Comfortis and Trifexis were withdrawn in the European Union.

== Spinosyn A ==
Spinosyn A does not appear to interact directly with known insecticidal-relevant target sites, but rather acts via a novel mechanism. Spinosyn A resembles a GABA antagonist and is comparable to the effect of avermectin on insect neurons. Spinosyn A is highly active against neonate larvae of the tobacco budworm, Heliothis virescens, and is slightly more biologically active than Spinosyn D. In general, spinosyns possessing a methyl group at C6 (spinosyn D-related analogs) tend to be more active and less affected by changes in the rest of the molecule. Spinosyn A is slow to penetrate to the internal fluids of larvae; it is also poorly metabolized once it enters the insect. The apparent lack of spinosyn A metabolism may contribute to its high level of activity, and may compensate for the slow rate of penetration.

== Resistance ==
Spinosad resistance has been found in Musca domestica, Plutella xylostella, Bactrocera dorsalis, Frankliniella occidentalis, and Cydia pomonella.
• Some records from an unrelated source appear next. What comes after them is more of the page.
(** X3.  When no two eligible candidates have the same ranking key, the
    audio selection does not depend on the order in which the resolver
    lists the candidates. *)
Theorem audio_selection_order_independent (m : string)
    (fs fs' : list Format) :
  fs ≡ₚ fs' →
  (∀ x y, x ∈ suitable_formats m fs → y ∈ suitable_formats m fs →
          audio_key x = audio_key y → x = y) →
  best_audio_format m fs = best_audio_format m fs'.
Proof.
  intros Hperm Hinj.
  assert (Hmem : ∀ x, x ∈ suitable_formats m fs'
                      ↔ x ∈ suitable_formats m fs).
  { intros x. unfold suitable_formats. rewrite !elem_of_filter_bool.
    by rewrite Hperm. }
  unfold best_audio_format.
  destruct (head (sort_desc audio_key (suitable_formats m fs)))
    as [b|] eqn:Hb,
    (head (sort_desc audio_key (suitable_formats m fs')))
    as [b'|] eqn:Hb'.
  - apply sort_desc_head_max in Hb as [Hin Hmax].
    apply sort_desc_head_max in Hb' as [Hin' Hmax'].
    apply Hmem in Hin'. f_equal. apply Hinj; [done|done|].
    apply key_ltb_total; [apply Hmax|apply Hmax', Hmem]; done.
  - apply sort_desc_head_max in Hb as [Hin _].
    apply head_sort_desc_None in Hb'. apply Hmem in Hin.
    rewrite Hb' in Hin. by apply elem_of_nil in Hin.
  - apply sort_desc_head_max in Hb' as [Hin _].
    apply head_sort_desc_None in Hb. apply Hmem in Hin.
    rewrite Hb in Hin. by apply elem_of_nil in Hin.
  - done.
Qed.

Lemma audio_selection_order_independent_witness :
  best_audio_format "mixed_format_method"
    [Samples.c128; Samples.combined; Samples.c192]
  = best_audio_format "mixed_format_method"
      [Samples.c192; Samples.c128; Samples.combined].
Proof.
  apply audio_selection_order_independent.
  - exact (Permutation_app_comm [Samples.c128; Samples.combined]
             [Samples.c192]).
  - intros x y Hx Hy.
    repeat (apply elem_of_cons in Hx as [->|Hx]);
      repeat (apply elem_of_cons in Hy as [->|Hy]);
      try done; try discriminate;
      by apply elem_of_nil in Hx || by apply elem_of_nil in Hy.
Defined.

Lemma video_selection_none (fs : list Format) :
  best_video_format fs = None
  ↔ ∀ x, x ∈ fs → get (vcodec x) = Some "none".
Proof.
  unfold best_video_format, video_formats.
  rewrite head_sort_desc_None, filter_nil_iff.
  by setoid_rewrite not_none_codec_false.
Qed.

(** ** Failures of one method *)

Lemma string_length_app (a b : string) :
  String.length (a +:+ b) = (String.length a + String.length b)%nat.
Proof. induction a as [|c a IH]; simpl; [done|by rewrite IH]. Qed.

Lemma best_audio_format_None (m : string) (fs : list Format) :
  best_audio_format m fs = None
  ↔ ∀ x, x ∈ fs → get (acodec x) = Some "none".
Proof.
  unfold best_audio_format, suitable_formats.
  rewrite head_sort_desc_None, filter_nil_iff.
  setoid_rewrite suitable_acodec.
  by setoid_rewrite not_none_codec_false.
Qed.

Section MethodFailures.
Context (config : Config) (E : Env).

Local Abbreviation try_method := (_try_audio_method config E).

(** X4.  Given a metadata document whose candidate list can be iterated,
    a method fails with ["No suitable formats in <method>"] exactly when
    every candidate's audio codec is ["none"] (an absent or empty list
    included). *)
Theorem no_suitable_formats_iff url vid m kw (s : State E) info fs :
  (extract_info E url (audio_ydl_opts config E m kw (world s))
     (world s)).1 = inr (Some info) →
  get_default (formats info) [] = Some fs →
  (try_method url vid m kw s).1
  = Ok (Error ("No suitable formats in " +:+ m) None)
  ↔ ∀ x, x ∈ fs → get (acodec x) = Some "none".
Proof.
  intros Hprobe Hfs. rewrite try_audio_result, Hprobe, Hfs.
  rewrite <- (best_audio_format_None m).
  destruct (best_audio_format m fs) as [b|]; [|by split].
  split; [|by intros ?].
  destruct (fmt_url b); [|by intros ?|by intros ?].
  intros [= Heq]. apply (f_equal String.length) in Heq.
  rewrite !string_length_app in Heq. simpl in Heq. lia.
Qed.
== Safety and ecotoxicology ==
Spinosad has high efficacy, a broad insect pest spectrum, low mammalian toxicity, and a good environmental profile, a unique feature of the insecticide compared to others currently used for the protection of grain products. It is regarded as natural product-based, and approved for use in organic agriculture by numerous national and international certifications. Spinosad residues are highly stable on grains stored in bins, with protection ranging from 6 months to 2 years.
Ecotoxicology parameters have been reported for spinosad, and are:
- in rat (Rattus norvegicus (Bergenhout, 1769)), acute oral: >5000 mg/kg (nontoxic)
- in rat (R. norvegicus), acute dermal: LD_{50} >2000 mg/kg (nontoxic)
- in California quail (Callipepla californica (Shaw, 1798)), oral toxicity: LD_{50} >2000 mg/kg (nontoxic)
- in duck (Anas platyrhynchos domestica (Linnaeus, 1758)), dietary toxicity: LC_{50} >5000 mg/kg (nontoxic)
- in rainbow trout (Oncorhynchus mykiss (Walbaum, 1792)), LC_{50-96h} = 30.0 mg/L (slightly toxic)
- in honeybee (Apis mellifera (Linnaeus, 1758)), LD_{50} = 0.0025 mg/bee (highly toxic if directly sprayed on and of dried residues).

Chronic exposure studies failed to induce tumor formation in rats and mice; mice given up to 51 mg/kg/day for 18 months resulted in no tumor formation. Similarly, administration of 25 mg/kg/day to rats for 24 months did not result in tumor formation.